To overcome such a problem with clodronate/liposome, we searched for candidate compounds that can be substituted for clodronate. We employed food constituents as target compounds, because it is conceivable that they are relatively safe and tolerable based on their history of human consumption. In the course of this study, we confirmed that curcumin (diferuloylmethane) could be a potential compound for suppressing macrophages. We thus prepared liposomes containing curcumin. Curcumin is a major constituent of the spice turmeric (Curcuma longa), yellow colored dye, and has various biological activities [10]. Although some approaches to prepare liposomal curcumin has been reported [11–13], its exact physicochemical properties and in vivo suppressing activities against macrophages are still unclear. In this paper, we will report a novel method using a curcumin and bovine serum albumin (BSA) complex (curcumin/BSA) to prepare liposomes containing a high amount of curcumin and their physicochemical and bioactive properties. We will demonstrate here that nanoparticles containing curcumin/BSA, which we have established a preparation method, is useful for suppressing macrophages in vivo in mice.
Materials and Methods
Animal care and use
Experiments using mice were carried out in accordance with the guidelines for Proper Conduct of Animal Experiments, Science Council of Japan (Tokyo, Japan). A committee on animal experiments in Katayama Chemical Industries, Co., Ltd. granted permission for the animal use its experimental procedure in this study.

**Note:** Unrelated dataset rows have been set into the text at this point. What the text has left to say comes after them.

(** * Smart Resume Matcher: the scoring and ranking core of [script.js]

    The development embeds the pure part of [script.js] -- [extractSkills],
    [calculateMatchScore], [getMatchedSkills], [getMissingSkills] and
    [analyzeResume] -- and proves the properties its specification states.

    Modelling choices, all taken from the JavaScript source:
    - a JavaScript string is a [string]; [toLowerCase] folds the ASCII
      letters, which covers the whole skill vocabulary of [extractSkills];
    - a JavaScript Number is an IEEE 754 binary64 value, [spec_float] with
      precision 53 and maximal exponent 1024; division, multiplication,
      addition and subtraction are the correctly rounded operations of
      [SpecFloat];
    - a field of a job record that may be missing is an [option];
    - a thrown exception is the [Thrown] outcome of [JsResult];
    - the array [matches] that [analyzeResume] fills with [push] is passed
      explicitly through the loop;
    - [Array.prototype.sort] is a stable insertion sort driven by the sign of
      the comparator, as ECMAScript 2019 and later require of [sort]. *)

From Stdlib Require Import ZArith List String Ascii Bool Lia.
From Stdlib Require Import Permutation Sorted.
From Stdlib Require Import QArith Qpower Lqa.
From Stdlib Require Import SpecFloat.
Import ListNotations.

Local Open Scope string_scope.
Local Open Scope list_scope.

(* ===================================================================== *)
(** * Strings *)

(** [String.prototype.toLowerCase], on one character. *)
Definition toLowerChar (c : ascii) : ascii :=
  let n := nat_of_ascii c in
  if ((65 <=? n) && (n <=? 90))%nat then ascii_of_nat (n + 32) else c.

(** [String.prototype.toLowerCase]. *)
Fixpoint toLowerCase (s : string) : string :=
  match s with
  | EmptyString => EmptyString
  | String c r => String (toLowerChar c) (toLowerCase r)
  end.

(** [s.includes(t)]: [t] occurs in [s] at some position. *)
Fixpoint includes (s t : string) : bool :=
  String.prefix t s ||
  match s with
  | EmptyString => false
  | String _ r => includes r t
  end.

(** What [includes] decides: [t] is a contiguous part of [s]. *)
Definition substring_of (t s : string) : Prop :=
  exists pre post, s = (pre ++ t ++ post)%string.

(* ===================================================================== *)
(** * Numbers *)

Definition prec : Z := 53.
Definition emax : Z := 1024.

(** A JavaScript Number. *)
Definition Number : Type := spec_float.

(** The Number of an integer: a literal, or the [length] of an array. *)
Definition Number_of_Z (z : Z) : Number := binary_normalize prec emax z 0 false.
Definition Number_of_nat (n : nat) : Number := Number_of_Z (Z.of_nat n).

Definition Number_div : Number -> Number -> Number := SFdiv prec emax.
Definition Number_mul : Number -> Number -> Number := SFmul prec emax.
Definition Number_add : Number -> Number -> Number := SFadd prec emax.
Definition Number_sub : Number -> Number -> Number := SFsub prec emax.

(** [v > 0], the test [sort] makes on the result of its comparator. *)
Definition Number_gt0 (v : Number) : bool := SFltb (S754_zero false) v.

(** [Math.max] of two Numbers. *)
Definition Math_max (x y : Number) : Number :=
  match SFcompare x y with
  | Some Lt => y
  | Some Gt => x
  | Some Eq => match x with S754_zero true => y | _ => x end
  | None => S754_nan
  end.

(** The integer nearest to a finite Number, halves going up:
    [floor (x + 1/2)], computed exactly. *)
Definition round_half_up (s : bool) (m : positive) (e : Z) : Z :=
  let sm := cond_Zopp s (Zpos m) in
  if (0 <=? e)%Z then (sm * 2 ^ e)%Z
  else ((2 * sm + 2 ^ (- e)) / 2 ^ (1 - e))%Z.

(** [Math.round]: zeros, infinities and NaN are returned as they are; a
    negative Number that rounds to zero gives the negative zero. *)
Definition Math_round (x : Number) : Number :=
  match x with
  | S754_finite s m e => binary_normalize prec emax (round_half_up s m e) 0 s
  | _ => x
  end.

(** The largest [length] a JavaScript array can have is [2^32 - 1]. *)
Definition array_length_ok {A : Type} (l : list A) : Prop :=
  (Z.of_nat (List.length l) < 2 ^ 32)%Z.

(* ===================================================================== *)
(** * Exceptions *)

Inductive JsError : Type :=
| TypeError.

Inductive JsResult (A : Type) : Type :=
| Returned (a : A)
| Thrown (e : JsError).

Arguments Returned {A} a.
Arguments Thrown {A} e.

Definition bind {A B : Type} (r : JsResult A) (k : A -> JsResult B) : JsResult B :=
  match r with
  | Returned a => k a
  | Thrown e => Thrown e
  end.

Notation "x <- r ;; k" := (bind r (fun x => k))
  (at level 61, r at next level, right associativity).

(* ===================================================================== *)
(** * Jobs and match results *)

(** One entry of [data/job_descriptions.json].  The two skill lists and the
    URL are the fields the code reads defensively ([job.requirements || []],
    [job.nice_to_have || []], [match.source_url || '']). *)
Record Job : Type := {
  title : string;
  company : string;
  location : string;
  description : string;
  requirements : option (list string);
  nice_to_have : option (list string);
  source_url : option string
}.

(** The object [{...job, matchScore, matchedSkills, missingSkills}]:
    the fields of the job, copied, and the three computed ones. *)
Record MatchResult : Type := {
  job : Job;
  matchScore : Number;
  matchedSkills : list string;
  missingSkills : list string
}.

(** [value || []] on a field that is an array or missing. *)
Definition or_empty (field : option (list string)) : list string :=
  match field with
  | Some l => l
  | None => []
  end.

(* ===================================================================== *)
(** * The matcher *)

Definition commonSkills : list string :=
  [ "Python"; "JavaScript"; "Java"; "C++"; "C#"; "PHP"; "Ruby"; "Go"; "Rust";
    "React"; "Angular"; "Vue"; "Node.js"; "Express"; "Django"; "Flask"; "FastAPI";
    "SQL"; "PostgreSQL"; "MySQL"; "MongoDB"; "Redis"; "Docker"; "Kubernetes";
    "AWS"; "Azure"; "GCP"; "Git"; "GitHub"; "CI/CD"; "Jenkins"; "Travis";
    "Machine Learning"; "AI"; "TensorFlow"; "PyTorch"; "Scikit-learn";
    "Data Science"; "Pandas"; "NumPy"; "Matplotlib"; "Seaborn";
    "HTML"; "CSS"; "SASS"; "Bootstrap"; "Tailwind"; "TypeScript";
    "REST API"; "GraphQL"; "Microservices"; "Agile"; "Scrum" ].

(** [extractSkills]: the loop pushes, in vocabulary order, every skill whose
    lower-case form occurs in the lower-cased resume. *)
Definition extractSkills (resumeContent : string) : list string :=
  let resumeLower := toLowerCase resumeContent in
  filter (fun skill => includes resumeLower (toLowerCase skill)) commonSkills.

(** The test written out four times in the source:
    [resumeSkill.toLowerCase().includes(skill.toLowerCase()) ||
     skill.toLowerCase().includes(resumeSkill.toLowerCase())]. *)
Definition skillMatches (resumeSkill skill : string) : bool :=
  includes (toLowerCase resumeSkill) (toLowerCase skill) ||
  includes (toLowerCase skill) (toLowerCase resumeSkill).

(** [resumeSkills.some(resumeSkill => ...)]. *)
Definition someMatch (resumeSkills : list string) (skill : string) : bool :=
  existsb (fun resumeSkill => skillMatches resumeSkill skill) resumeSkills.

(** [calculateMatchScore]. *)
Definition calculateMatchScore (resumeSkills : list string) (j : Job) : Number :=
  let requiredSkills := or_empty (requirements j) in
  let niceToHaveSkills := or_empty (nice_to_have j) in
  if (List.length requiredSkills =? 0)%nat then Number_of_Z 0
  else
    let requiredMatches := List.length (filter (someMatch resumeSkills) requiredSkills) in
    let niceToHaveMatches := List.length (filter (someMatch resumeSkills) niceToHaveSkills) in
    let requiredScore :=
      Number_mul (Number_div (Number_of_nat requiredMatches)
                             (Number_of_nat (List.length requiredSkills)))
                 (Number_of_Z 80) in
    let niceToHaveScore :=
      Number_mul (Number_div (Number_of_nat niceToHaveMatches)
                             (Math_max (Number_of_nat (List.length niceToHaveSkills))
                                       (Number_of_Z 1)))
                 (Number_of_Z 20) in
    Math_round (Number_add requiredScore niceToHaveScore).

(** [getMatchedSkills]: [jobRequirements.filter] throws a [TypeError] when
    [jobRequirements] is [undefined]. *)
Definition getMatchedSkills (resumeSkills : list string)
    (jobRequirements : option (list string)) : JsResult (list string) :=
  match jobRequirements with
  | Some reqs => Returned (filter (someMatch resumeSkills) reqs)
  | None => Thrown TypeError
  end.

(** [getMissingSkills]. *)
Definition getMissingSkills (resumeSkills : list string)
    (jobRequirements : option (list string)) : JsResult (list string) :=
  match jobRequirements with
  | Some reqs => Returned (filter (fun skill => negb (someMatch resumeSkills skill)) reqs)
  | None => Thrown TypeError
  end.

(** The body of the [forEach] callback of [analyzeResume], for one job. *)
Definition matchJob (resumeSkills : list string) (j : Job) : JsResult MatchResult :=
  let score := calculateMatchScore resumeSkills j in
  matched <- getMatchedSkills resumeSkills (requirements j) ;;
  missing <- getMissingSkills resumeSkills (requirements j) ;;
  Returned {| job := j; matchScore := score;
              matchedSkills := matched; missingSkills := missing |}.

Balb/c mice were obtained from Japan SLC, Japan. Balb/c mice (6-week old, female) used for experiments were housed in a 12 h light/dark cycle in a temperature-controlled environment. They were fed normal diets (Oriental Yeast, Japan) ad libitum.
In experiments to examine survival rate and body weight changes in mice after the administration of liposomes, we determined the humane endpoint by 8 days if the mice appeared to be dying due to severe weight loss (approximately more than 20%). We monitored the conditions of the mice every day during the experiments for 8 days. However, these mice had no severe body weight loss and appeared good conditions during the period monitored. At the experimental endpoint (8 days after the administration of liposomes), mice were humanely euthanized to minimize suffering through cervical dislocation by an expert. In experiments to use mouse peritoneal cells, they were prepared from mice anesthetized with isoflurane. After finishing the preparation of peritoneal cells, these mice were immediately euthanized through cervical dislocation with expertise.
Cell proliferation assays
We used THP-1 (a human monocytic leukemia cell line), L929 (a mouse fibroblast cell line), RAW264.7 (a mouse macrophage cell line), and mouse bone marrow-derived macrophages [14] cultured in a flask or plate at 37°C, under a humidified atmosphere of 5% CO2 in air. THP-1 and L929 were obtained from Japan Health Science Foundation. RAW264.7 was purchased from DS Pharma Biomedical Co., Ltd. These cells were cultured in RPMI1640 + 10% FCS consisting of RPMI1640 [+] L-glutamine (Gibco) supplemented with antibiotics (penicillin and streptomycin; Gibco) and 10% fetal calf serum (FCS; Biowest). In cell proliferation assays, they were cultured in flat-bottomed 96-well plates (Corning) in 100 μl/well at a concentration of 1 x 105/ml with or without test samples. In the case of mouse peritoneal cells, we employed 1 x 106/ml as a cell concentration. After finishing the culture, we added 10 μl of a coloring reagent, WST-8 (Kishida Chemical Co.), which converts to water-soluble colored formazan by the action of a mitochondrial enzyme. Cells were additionally incubated with WST-8 for 3 h and the coloring reaction was stopped by adding 10 μl of 0.1% sodium dodecyl sulfate (SDS) solution. The absorbance of each well was then measured at 450 nm with a Multiskan Ascent plate reader (Labsystems). In principle, we performed cell proliferation assays in duplicate. Half-maximal (50%) inhibitory concentration (IC50) of each test sample was calculated according to the reported formula [15].
Test compounds
We examined the inhibitory activities of food constituents in cell proliferation assays. Test compounds used in the assays were as follows: curcumin (Wako or Sigma-Aldrich), zerumbone (Wako), genistein (Sigma-Aldrich), chalcone (Wako), corosolic acid (Wako), carnosol (Wako), ursolic acid (Wako), epigallocatechin (Sigma-Aldrich), isoflavone (Wako), apigenin (Wako), chrysin (Wako), flavanone (Wako), resveratrol (Wako), flavone (Wako), quercetin (Wako), daidzein (Wako), and clodronate (Sigma-Aldrich). These compounds were firstly dissolved with dimethyl sulfoxide (DMSO; Wako) and then appropriately diluted with RPMI1640 + 10% FCS to apply the assays. The final concentration of DMSO was adjusted not to exceed 1% at most in cell cultures.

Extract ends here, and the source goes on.